— What is required —
Within the records below, reproduce without change the lines from the line that has "(** * Organiza" through the line that has "Modelling conventions.", and only those.

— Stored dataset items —
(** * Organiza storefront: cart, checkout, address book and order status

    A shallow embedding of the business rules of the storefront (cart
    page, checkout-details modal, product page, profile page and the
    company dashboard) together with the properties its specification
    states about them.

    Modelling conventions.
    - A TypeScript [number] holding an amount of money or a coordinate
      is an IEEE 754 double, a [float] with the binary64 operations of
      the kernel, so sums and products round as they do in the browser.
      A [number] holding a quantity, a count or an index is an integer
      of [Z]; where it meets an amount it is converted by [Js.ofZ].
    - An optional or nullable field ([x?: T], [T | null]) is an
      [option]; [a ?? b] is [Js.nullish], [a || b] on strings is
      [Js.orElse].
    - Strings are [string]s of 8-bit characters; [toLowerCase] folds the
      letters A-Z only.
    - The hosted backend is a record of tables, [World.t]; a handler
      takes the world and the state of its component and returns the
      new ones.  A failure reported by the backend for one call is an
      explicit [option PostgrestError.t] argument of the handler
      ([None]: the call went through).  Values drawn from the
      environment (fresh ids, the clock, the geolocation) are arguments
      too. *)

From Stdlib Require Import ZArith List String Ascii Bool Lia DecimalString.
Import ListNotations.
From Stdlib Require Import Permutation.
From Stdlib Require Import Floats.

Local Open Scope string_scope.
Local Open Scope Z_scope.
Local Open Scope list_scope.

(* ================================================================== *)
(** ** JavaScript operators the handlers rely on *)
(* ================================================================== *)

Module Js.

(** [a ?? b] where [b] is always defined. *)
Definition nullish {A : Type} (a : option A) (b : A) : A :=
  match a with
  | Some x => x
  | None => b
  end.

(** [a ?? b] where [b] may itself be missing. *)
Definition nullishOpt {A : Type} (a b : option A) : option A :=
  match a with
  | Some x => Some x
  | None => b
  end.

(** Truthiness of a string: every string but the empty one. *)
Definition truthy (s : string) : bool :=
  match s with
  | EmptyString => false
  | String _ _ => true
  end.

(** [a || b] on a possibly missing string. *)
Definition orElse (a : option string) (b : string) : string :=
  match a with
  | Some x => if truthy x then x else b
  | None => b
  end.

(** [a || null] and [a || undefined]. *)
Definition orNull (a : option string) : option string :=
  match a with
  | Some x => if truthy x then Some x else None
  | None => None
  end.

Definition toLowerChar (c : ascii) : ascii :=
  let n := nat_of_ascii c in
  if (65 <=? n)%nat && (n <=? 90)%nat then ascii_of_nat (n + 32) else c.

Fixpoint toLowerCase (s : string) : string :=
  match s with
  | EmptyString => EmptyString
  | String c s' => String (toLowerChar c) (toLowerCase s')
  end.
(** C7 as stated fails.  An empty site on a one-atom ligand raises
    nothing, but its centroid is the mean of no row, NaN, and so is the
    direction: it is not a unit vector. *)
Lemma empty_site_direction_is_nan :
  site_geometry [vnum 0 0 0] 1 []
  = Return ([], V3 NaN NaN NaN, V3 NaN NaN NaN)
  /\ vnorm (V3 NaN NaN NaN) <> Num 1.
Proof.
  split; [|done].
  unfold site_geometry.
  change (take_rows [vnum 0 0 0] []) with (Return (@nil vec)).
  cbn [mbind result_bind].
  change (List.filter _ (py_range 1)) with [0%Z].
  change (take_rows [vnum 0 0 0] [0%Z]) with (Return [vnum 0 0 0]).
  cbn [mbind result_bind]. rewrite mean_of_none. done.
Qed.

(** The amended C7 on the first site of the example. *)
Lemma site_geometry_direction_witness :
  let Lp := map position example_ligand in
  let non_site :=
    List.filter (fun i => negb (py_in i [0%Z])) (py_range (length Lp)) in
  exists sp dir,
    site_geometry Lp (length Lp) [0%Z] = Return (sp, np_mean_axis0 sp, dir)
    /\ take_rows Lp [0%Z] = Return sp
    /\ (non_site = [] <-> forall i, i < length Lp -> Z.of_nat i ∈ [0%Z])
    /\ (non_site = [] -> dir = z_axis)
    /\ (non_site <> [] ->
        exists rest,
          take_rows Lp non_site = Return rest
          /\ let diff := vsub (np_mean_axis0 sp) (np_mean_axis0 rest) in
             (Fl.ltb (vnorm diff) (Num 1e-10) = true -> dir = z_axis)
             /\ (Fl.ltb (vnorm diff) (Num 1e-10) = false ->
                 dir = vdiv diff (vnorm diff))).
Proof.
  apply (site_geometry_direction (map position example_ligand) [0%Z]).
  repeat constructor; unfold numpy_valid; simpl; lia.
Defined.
* * *
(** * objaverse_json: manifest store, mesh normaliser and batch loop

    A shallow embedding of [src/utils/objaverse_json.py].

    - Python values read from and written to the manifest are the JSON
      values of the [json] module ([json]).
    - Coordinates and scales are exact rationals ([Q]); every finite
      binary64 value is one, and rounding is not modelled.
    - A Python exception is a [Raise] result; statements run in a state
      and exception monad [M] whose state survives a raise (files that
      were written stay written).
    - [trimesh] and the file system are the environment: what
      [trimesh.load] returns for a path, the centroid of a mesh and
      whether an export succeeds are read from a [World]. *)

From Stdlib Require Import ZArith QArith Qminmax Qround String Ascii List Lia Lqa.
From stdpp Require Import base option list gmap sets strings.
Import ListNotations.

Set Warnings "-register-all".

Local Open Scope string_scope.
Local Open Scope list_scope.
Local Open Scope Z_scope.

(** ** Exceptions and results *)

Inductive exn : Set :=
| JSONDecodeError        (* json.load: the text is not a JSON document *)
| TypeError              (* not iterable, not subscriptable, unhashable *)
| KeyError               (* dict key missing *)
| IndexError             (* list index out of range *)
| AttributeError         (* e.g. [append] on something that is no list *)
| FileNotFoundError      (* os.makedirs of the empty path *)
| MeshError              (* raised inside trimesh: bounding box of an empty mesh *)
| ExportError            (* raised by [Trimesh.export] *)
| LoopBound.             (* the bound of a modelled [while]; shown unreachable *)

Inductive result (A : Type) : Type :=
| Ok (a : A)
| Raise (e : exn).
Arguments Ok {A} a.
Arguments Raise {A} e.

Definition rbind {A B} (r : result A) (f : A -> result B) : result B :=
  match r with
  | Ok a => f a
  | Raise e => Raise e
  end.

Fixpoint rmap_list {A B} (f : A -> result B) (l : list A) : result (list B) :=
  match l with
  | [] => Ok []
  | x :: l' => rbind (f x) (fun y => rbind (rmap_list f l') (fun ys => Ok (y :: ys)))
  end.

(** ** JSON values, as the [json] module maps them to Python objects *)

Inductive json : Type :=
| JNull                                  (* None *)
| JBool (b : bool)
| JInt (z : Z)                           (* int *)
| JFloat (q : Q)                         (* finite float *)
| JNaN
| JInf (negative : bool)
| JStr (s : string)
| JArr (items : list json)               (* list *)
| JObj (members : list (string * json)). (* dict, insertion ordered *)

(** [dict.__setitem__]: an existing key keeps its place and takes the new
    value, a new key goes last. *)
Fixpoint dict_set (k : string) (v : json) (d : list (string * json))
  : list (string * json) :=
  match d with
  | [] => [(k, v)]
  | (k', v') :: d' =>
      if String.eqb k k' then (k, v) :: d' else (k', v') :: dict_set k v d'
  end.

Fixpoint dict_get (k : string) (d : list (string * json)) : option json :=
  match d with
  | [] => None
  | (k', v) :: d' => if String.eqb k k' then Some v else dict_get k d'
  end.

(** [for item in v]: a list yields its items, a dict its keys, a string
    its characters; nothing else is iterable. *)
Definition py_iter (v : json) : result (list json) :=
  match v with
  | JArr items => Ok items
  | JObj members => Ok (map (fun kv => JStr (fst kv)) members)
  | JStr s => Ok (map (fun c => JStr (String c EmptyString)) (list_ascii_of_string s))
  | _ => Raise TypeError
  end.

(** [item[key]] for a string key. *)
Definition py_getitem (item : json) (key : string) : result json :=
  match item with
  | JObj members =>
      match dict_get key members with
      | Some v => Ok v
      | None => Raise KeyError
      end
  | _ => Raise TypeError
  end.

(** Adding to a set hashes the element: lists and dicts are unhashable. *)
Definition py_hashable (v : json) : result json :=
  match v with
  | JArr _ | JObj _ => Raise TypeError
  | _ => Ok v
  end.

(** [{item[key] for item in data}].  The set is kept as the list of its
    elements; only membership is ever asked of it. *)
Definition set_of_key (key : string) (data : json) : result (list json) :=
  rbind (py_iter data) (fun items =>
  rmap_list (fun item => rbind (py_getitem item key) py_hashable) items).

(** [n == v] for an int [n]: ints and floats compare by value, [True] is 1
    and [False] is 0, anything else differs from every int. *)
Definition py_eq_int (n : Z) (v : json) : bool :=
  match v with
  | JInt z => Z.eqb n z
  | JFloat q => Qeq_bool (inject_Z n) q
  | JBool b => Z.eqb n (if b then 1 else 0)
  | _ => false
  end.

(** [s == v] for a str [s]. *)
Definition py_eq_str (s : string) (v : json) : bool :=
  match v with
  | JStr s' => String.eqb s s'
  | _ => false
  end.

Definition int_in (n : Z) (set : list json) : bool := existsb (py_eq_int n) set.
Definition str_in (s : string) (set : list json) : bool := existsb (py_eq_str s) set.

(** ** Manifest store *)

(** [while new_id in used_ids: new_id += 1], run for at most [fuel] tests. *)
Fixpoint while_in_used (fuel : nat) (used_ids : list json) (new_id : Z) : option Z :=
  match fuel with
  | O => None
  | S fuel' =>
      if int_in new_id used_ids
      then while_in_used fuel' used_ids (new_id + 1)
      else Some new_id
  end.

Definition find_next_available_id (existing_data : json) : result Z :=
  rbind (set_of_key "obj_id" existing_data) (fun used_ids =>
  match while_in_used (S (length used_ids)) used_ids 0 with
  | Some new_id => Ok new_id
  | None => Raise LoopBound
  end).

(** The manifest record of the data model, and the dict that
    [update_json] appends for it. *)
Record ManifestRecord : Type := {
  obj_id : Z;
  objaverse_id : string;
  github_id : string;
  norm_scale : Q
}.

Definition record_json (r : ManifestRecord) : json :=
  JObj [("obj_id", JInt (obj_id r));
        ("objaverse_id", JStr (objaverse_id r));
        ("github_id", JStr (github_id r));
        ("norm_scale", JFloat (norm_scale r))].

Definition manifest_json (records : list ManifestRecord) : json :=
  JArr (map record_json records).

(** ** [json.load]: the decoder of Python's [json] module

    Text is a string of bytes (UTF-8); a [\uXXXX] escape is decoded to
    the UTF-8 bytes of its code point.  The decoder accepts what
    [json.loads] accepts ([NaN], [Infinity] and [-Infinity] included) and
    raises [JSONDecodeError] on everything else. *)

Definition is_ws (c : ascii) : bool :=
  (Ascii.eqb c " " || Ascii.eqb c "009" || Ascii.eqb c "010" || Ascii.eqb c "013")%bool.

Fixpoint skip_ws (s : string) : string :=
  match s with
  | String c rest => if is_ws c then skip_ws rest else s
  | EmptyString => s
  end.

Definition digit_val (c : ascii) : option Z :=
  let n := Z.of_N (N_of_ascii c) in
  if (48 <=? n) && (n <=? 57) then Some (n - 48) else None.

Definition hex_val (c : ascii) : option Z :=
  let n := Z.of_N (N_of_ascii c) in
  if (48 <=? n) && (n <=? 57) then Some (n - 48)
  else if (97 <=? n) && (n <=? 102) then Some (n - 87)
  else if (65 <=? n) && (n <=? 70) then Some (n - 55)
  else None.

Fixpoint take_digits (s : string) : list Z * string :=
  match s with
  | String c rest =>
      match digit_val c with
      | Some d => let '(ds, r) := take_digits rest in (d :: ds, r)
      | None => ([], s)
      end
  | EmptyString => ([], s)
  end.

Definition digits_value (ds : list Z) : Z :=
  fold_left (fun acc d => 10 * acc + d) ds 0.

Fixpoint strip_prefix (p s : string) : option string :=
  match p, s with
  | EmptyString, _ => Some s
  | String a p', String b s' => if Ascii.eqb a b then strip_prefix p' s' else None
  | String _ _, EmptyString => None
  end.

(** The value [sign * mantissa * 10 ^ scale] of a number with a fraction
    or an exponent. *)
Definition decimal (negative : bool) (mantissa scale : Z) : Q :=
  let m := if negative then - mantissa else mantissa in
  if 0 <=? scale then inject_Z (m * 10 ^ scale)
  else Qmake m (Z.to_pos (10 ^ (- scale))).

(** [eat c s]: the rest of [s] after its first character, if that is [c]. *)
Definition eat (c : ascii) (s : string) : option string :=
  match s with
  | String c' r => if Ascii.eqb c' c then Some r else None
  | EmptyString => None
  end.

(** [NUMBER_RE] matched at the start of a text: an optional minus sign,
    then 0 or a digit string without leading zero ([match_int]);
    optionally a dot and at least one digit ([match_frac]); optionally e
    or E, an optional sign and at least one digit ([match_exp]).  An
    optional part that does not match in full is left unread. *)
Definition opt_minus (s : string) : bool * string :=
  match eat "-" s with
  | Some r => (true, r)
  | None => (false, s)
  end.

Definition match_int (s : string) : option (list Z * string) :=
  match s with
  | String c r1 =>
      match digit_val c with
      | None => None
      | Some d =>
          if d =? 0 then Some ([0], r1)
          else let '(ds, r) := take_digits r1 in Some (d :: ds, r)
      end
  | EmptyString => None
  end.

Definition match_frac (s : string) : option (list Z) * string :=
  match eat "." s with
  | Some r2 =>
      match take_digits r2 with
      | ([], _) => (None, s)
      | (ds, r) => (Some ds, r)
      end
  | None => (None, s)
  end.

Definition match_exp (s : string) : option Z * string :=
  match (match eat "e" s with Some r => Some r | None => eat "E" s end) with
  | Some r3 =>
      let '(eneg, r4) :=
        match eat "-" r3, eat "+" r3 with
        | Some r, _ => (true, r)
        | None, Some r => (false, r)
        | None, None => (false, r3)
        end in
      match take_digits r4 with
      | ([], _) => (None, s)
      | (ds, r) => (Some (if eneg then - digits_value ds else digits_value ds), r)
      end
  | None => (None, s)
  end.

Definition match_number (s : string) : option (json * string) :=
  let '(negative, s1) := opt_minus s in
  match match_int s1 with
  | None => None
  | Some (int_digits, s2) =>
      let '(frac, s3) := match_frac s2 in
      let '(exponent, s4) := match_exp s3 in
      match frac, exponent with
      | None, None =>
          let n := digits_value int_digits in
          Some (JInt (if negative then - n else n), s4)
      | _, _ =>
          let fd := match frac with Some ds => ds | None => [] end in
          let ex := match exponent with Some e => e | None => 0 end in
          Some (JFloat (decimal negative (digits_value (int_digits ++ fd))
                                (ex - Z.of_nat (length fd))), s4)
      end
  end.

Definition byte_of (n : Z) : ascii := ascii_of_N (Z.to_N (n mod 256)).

— Exercise solution —
(** * Organiza storefront: cart, checkout, address book and order status

    A shallow embedding of the business rules of the storefront (cart
    page, checkout-details modal, product page, profile page and the
    company dashboard) together with the properties its specification
    states about them.

    Modelling conventions.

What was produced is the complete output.